Stored data entries
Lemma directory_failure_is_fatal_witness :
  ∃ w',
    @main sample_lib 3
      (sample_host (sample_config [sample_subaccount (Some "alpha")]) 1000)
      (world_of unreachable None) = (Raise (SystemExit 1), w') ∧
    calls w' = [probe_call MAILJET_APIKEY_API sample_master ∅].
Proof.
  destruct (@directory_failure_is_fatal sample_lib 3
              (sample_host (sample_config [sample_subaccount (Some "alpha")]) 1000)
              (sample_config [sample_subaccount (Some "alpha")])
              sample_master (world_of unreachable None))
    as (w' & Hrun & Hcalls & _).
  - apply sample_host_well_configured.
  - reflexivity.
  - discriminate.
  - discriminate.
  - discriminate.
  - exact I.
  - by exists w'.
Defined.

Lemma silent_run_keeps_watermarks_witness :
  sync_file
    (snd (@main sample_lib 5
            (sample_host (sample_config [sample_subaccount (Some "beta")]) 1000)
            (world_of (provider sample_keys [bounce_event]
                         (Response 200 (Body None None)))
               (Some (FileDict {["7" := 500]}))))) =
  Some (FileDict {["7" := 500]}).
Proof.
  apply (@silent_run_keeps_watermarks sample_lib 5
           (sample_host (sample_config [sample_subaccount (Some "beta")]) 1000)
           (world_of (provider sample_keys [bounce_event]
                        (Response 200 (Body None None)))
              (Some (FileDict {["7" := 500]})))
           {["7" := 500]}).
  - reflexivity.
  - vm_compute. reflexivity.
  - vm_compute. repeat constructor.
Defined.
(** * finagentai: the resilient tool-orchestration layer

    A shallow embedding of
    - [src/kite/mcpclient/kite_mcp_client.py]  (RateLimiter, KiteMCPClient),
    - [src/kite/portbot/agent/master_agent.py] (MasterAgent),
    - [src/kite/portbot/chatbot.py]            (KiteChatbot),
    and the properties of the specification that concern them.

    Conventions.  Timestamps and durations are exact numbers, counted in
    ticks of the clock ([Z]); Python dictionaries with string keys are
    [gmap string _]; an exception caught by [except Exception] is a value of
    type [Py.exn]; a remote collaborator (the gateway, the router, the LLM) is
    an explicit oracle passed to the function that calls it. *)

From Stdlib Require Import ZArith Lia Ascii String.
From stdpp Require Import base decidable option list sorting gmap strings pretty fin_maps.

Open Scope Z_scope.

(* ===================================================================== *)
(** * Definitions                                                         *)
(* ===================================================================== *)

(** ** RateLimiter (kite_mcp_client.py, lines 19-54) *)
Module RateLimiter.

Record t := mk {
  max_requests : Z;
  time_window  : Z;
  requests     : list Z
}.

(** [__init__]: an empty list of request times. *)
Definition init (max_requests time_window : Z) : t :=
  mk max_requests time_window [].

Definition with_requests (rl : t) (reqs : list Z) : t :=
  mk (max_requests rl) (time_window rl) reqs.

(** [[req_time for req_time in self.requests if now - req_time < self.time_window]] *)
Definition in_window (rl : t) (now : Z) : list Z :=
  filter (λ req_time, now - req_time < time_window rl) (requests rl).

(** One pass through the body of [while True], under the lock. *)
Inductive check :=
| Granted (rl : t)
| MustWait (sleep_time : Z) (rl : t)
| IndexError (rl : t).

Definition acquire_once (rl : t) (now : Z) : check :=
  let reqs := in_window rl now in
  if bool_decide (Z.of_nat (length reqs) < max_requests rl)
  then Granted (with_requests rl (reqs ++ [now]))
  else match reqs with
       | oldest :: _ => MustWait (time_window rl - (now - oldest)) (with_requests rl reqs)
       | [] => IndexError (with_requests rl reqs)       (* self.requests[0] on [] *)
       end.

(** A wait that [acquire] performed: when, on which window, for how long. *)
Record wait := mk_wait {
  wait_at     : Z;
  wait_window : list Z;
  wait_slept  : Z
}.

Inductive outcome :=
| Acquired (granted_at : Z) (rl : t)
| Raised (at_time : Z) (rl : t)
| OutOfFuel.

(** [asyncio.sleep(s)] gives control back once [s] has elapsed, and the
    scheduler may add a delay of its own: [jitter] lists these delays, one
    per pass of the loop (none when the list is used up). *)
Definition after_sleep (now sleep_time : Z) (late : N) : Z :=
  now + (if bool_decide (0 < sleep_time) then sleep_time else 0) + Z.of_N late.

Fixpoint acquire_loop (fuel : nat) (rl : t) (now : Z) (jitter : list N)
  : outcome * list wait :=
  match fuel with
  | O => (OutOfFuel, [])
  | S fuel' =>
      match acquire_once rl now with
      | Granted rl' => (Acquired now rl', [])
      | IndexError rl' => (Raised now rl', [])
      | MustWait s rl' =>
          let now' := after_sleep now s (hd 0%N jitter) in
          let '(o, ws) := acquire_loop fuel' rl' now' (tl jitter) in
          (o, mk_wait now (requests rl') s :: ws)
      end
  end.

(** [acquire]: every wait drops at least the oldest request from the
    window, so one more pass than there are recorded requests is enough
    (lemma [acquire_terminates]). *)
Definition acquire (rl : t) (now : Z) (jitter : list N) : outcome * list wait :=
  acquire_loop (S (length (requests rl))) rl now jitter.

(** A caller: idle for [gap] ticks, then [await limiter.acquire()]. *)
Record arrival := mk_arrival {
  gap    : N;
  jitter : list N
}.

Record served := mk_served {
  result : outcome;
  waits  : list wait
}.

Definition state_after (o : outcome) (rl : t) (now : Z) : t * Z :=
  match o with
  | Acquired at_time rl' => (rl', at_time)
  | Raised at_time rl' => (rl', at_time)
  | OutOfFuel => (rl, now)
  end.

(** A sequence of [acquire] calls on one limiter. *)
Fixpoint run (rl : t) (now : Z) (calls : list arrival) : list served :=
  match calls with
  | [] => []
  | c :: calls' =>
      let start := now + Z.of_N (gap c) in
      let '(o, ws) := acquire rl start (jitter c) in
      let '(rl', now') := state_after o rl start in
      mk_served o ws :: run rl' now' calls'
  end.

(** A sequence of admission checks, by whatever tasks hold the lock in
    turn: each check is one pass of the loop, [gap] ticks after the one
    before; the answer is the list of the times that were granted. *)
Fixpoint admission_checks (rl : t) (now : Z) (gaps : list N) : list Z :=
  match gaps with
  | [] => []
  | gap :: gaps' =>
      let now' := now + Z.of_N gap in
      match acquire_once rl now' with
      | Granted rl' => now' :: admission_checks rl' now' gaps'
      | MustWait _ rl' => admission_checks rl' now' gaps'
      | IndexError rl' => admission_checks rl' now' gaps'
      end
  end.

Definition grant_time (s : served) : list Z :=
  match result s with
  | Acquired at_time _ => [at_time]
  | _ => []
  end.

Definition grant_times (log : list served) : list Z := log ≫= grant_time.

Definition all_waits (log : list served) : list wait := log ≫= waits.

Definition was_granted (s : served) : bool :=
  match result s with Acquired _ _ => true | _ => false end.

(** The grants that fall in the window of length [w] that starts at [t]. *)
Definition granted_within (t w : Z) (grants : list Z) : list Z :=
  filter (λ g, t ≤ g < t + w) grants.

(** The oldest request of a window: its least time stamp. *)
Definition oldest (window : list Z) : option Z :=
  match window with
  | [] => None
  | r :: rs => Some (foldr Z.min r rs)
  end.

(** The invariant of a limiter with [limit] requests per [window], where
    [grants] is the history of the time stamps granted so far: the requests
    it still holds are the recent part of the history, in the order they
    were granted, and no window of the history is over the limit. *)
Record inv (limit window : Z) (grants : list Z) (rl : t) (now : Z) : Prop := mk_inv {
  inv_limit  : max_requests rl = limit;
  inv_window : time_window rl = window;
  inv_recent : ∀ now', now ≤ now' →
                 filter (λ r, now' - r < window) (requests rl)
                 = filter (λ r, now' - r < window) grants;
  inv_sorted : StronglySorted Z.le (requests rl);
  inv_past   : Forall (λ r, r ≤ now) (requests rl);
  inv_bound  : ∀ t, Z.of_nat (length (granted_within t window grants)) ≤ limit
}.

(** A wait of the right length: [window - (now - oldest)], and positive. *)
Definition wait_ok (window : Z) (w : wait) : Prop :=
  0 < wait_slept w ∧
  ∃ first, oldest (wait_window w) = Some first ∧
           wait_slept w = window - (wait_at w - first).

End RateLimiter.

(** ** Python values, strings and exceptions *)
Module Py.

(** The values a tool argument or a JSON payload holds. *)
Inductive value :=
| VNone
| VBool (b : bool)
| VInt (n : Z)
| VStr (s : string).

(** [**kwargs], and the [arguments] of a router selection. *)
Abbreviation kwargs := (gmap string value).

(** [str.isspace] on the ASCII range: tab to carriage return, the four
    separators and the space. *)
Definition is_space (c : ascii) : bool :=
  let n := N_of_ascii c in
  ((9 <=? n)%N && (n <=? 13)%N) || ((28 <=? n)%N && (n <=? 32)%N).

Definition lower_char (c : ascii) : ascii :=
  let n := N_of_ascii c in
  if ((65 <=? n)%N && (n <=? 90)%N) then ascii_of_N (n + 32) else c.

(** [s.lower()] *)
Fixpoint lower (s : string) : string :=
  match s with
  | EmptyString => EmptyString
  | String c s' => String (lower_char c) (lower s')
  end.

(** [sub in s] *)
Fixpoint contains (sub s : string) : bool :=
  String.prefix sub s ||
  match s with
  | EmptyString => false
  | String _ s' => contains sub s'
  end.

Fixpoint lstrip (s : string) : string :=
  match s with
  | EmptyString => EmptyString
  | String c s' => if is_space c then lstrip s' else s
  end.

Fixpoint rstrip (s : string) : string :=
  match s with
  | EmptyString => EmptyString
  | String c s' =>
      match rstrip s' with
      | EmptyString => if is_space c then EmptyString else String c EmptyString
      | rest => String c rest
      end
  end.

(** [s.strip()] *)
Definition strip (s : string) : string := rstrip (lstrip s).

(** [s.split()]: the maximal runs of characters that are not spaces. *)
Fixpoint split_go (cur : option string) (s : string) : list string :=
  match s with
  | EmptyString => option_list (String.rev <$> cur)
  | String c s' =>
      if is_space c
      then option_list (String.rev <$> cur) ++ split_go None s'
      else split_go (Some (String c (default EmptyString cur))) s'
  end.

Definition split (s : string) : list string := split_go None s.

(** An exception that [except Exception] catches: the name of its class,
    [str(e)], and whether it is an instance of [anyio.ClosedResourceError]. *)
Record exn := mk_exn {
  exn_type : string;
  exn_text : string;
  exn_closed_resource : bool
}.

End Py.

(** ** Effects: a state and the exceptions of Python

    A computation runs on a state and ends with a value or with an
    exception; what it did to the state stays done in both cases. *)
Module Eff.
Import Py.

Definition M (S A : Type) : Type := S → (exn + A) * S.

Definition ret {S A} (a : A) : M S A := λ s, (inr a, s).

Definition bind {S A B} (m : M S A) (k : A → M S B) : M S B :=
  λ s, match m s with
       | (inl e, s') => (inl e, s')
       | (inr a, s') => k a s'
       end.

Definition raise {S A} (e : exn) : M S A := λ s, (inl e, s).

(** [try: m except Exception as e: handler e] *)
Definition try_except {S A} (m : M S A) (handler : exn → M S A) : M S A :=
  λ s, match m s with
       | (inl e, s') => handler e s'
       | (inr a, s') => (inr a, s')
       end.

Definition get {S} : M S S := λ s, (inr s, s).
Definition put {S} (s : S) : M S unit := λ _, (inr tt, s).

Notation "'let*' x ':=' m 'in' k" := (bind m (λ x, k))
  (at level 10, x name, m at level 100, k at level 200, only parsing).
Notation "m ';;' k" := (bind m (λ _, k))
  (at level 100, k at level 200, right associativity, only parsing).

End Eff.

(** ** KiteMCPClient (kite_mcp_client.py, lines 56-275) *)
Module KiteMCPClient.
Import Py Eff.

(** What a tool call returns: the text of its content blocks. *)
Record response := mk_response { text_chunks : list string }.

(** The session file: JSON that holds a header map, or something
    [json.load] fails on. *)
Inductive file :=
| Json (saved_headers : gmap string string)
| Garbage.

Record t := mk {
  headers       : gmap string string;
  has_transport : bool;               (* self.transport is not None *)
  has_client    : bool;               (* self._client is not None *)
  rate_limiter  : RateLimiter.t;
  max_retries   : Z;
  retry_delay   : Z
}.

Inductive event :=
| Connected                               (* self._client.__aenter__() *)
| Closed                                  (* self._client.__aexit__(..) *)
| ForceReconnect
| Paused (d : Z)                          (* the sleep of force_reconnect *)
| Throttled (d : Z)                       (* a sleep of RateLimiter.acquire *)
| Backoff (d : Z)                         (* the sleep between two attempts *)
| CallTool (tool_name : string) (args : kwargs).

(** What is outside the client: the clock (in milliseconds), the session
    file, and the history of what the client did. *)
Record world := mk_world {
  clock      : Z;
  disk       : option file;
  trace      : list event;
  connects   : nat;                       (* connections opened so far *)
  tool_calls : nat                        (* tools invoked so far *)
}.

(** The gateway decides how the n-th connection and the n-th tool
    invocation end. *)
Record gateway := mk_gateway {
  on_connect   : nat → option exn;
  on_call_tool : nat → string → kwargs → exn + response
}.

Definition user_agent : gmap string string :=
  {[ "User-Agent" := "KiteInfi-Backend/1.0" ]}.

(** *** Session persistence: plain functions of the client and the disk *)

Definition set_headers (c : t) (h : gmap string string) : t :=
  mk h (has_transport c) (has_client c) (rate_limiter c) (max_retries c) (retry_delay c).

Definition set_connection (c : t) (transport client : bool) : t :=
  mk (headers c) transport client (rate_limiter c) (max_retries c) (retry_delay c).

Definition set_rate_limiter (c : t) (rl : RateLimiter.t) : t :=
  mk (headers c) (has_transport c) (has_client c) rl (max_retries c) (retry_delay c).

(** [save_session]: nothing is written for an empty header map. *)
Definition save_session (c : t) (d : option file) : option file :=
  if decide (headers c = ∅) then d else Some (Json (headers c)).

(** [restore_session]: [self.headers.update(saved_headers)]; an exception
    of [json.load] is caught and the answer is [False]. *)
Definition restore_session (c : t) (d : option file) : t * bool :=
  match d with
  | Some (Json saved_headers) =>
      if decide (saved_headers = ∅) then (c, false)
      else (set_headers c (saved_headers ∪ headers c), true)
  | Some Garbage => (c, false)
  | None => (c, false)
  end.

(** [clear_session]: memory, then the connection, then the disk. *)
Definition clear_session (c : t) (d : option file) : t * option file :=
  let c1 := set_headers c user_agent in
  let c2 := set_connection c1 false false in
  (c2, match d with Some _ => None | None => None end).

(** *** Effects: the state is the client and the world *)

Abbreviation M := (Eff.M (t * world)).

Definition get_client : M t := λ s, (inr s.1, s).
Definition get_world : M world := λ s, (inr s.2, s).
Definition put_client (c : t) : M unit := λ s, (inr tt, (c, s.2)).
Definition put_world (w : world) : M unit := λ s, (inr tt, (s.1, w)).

--

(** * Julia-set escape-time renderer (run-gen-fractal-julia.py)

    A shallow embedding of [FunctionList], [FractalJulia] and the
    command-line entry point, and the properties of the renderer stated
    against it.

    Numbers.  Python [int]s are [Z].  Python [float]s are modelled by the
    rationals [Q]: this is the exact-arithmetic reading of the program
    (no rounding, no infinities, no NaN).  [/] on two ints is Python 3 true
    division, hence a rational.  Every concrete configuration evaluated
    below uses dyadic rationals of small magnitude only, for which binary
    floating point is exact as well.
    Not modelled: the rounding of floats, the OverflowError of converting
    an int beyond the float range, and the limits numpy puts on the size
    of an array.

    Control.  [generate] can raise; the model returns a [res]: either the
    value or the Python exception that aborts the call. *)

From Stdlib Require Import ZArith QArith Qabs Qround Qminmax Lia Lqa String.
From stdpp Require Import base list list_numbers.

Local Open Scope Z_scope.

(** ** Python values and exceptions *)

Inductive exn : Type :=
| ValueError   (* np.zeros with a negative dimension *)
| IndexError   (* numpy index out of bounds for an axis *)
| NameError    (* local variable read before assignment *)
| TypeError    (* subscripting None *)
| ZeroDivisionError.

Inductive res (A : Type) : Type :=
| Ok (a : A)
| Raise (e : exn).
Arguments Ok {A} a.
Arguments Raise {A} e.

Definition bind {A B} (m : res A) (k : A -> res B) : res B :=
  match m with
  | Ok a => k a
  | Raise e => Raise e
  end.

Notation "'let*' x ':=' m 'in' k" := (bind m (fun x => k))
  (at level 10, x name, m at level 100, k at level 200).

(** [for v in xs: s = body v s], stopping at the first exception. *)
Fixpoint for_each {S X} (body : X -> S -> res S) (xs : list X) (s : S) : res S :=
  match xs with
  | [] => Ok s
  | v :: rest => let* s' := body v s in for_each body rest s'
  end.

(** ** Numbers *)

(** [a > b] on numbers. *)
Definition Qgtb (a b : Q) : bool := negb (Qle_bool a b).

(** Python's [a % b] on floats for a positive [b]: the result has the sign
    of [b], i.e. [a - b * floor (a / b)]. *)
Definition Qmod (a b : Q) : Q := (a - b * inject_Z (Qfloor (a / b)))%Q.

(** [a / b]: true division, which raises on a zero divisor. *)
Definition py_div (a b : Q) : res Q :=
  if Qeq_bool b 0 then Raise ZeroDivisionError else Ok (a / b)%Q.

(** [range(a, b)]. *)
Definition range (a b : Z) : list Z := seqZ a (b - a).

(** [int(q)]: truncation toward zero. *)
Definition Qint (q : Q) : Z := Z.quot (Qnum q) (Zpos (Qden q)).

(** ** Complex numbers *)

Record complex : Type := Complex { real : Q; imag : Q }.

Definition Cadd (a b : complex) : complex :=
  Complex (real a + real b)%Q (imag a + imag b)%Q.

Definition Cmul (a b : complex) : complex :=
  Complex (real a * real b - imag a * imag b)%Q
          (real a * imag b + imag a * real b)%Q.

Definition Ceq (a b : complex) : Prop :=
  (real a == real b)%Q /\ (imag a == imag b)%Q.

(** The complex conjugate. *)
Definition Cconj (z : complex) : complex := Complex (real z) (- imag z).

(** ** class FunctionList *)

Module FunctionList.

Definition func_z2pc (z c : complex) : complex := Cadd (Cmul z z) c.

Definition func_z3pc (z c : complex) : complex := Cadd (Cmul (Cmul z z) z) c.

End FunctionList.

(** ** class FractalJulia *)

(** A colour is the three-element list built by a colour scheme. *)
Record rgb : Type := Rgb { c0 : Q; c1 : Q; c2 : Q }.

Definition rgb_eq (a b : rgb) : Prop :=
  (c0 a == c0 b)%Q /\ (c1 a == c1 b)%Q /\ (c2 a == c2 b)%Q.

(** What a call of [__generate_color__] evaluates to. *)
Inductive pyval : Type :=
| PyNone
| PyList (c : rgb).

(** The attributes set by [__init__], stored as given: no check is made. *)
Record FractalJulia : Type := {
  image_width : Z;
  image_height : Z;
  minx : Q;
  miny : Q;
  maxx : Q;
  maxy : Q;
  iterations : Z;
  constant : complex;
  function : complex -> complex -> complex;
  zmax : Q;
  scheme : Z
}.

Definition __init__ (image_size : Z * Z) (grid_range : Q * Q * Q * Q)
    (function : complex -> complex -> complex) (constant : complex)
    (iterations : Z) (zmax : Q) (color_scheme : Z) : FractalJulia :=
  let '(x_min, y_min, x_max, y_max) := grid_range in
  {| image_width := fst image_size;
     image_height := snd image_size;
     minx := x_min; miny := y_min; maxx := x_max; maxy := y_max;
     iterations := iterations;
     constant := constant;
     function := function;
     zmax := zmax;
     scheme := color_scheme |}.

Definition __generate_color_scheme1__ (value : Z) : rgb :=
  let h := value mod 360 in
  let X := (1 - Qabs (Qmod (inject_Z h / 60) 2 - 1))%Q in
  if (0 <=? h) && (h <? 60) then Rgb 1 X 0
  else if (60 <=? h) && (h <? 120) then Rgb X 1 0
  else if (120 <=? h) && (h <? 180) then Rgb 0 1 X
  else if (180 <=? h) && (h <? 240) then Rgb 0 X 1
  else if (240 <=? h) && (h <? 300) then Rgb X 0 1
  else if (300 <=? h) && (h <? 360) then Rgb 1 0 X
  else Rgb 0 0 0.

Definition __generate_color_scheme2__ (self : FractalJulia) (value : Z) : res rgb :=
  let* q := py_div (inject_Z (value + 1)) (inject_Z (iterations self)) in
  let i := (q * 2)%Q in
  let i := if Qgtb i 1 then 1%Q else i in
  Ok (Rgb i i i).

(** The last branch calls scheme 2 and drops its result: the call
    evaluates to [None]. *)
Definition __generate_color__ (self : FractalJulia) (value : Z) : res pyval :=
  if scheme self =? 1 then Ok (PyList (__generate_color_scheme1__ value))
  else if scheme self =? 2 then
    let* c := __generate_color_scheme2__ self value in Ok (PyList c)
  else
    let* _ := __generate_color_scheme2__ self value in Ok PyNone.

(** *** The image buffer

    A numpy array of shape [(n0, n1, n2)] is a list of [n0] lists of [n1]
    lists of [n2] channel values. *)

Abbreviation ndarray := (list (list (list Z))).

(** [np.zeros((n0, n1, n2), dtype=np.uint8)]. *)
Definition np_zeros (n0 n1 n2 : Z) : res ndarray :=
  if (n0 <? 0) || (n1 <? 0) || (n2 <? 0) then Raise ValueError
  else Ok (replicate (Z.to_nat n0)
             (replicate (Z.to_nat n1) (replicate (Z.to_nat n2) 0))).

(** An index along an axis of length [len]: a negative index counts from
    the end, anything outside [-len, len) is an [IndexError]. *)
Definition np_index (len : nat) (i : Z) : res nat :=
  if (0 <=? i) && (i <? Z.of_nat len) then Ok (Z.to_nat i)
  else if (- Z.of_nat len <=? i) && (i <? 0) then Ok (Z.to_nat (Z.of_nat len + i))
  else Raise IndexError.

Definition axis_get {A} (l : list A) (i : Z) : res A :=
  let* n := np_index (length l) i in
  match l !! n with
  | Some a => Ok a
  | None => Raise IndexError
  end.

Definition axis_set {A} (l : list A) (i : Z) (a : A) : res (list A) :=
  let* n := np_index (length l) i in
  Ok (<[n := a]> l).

## GOAL OF THE EXERCISE
Take exactly the lines from the one containing "apply (@silent_run_keeps_watermarks sample_lib" through the one containing "From Stdlib Require Import ZArith Lia" in the data above, and output them with nothing added.

## ANSWER SECTION
  apply (@silent_run_keeps_watermarks sample_lib 5
           (sample_host (sample_config [sample_subaccount (Some "beta")]) 1000)
           (world_of (provider sample_keys [bounce_event]
                        (Response 200 (Body None None)))
              (Some (FileDict {["7" := 500]})))
           {["7" := 500]}).
  - reflexivity.
  - vm_compute. reflexivity.
  - vm_compute. repeat constructor.
Defined.
(** * finagentai: the resilient tool-orchestration layer

    A shallow embedding of
    - [src/kite/mcpclient/kite_mcp_client.py]  (RateLimiter, KiteMCPClient),
    - [src/kite/portbot/agent/master_agent.py] (MasterAgent),
    - [src/kite/portbot/chatbot.py]            (KiteChatbot),
    and the properties of the specification that concern them.

    Conventions.  Timestamps and durations are exact numbers, counted in
    ticks of the clock ([Z]); Python dictionaries with string keys are
    [gmap string _]; an exception caught by [except Exception] is a value of
    type [Py.exn]; a remote collaborator (the gateway, the router, the LLM) is
    an explicit oracle passed to the function that calls it. *)

From Stdlib Require Import ZArith Lia Ascii String.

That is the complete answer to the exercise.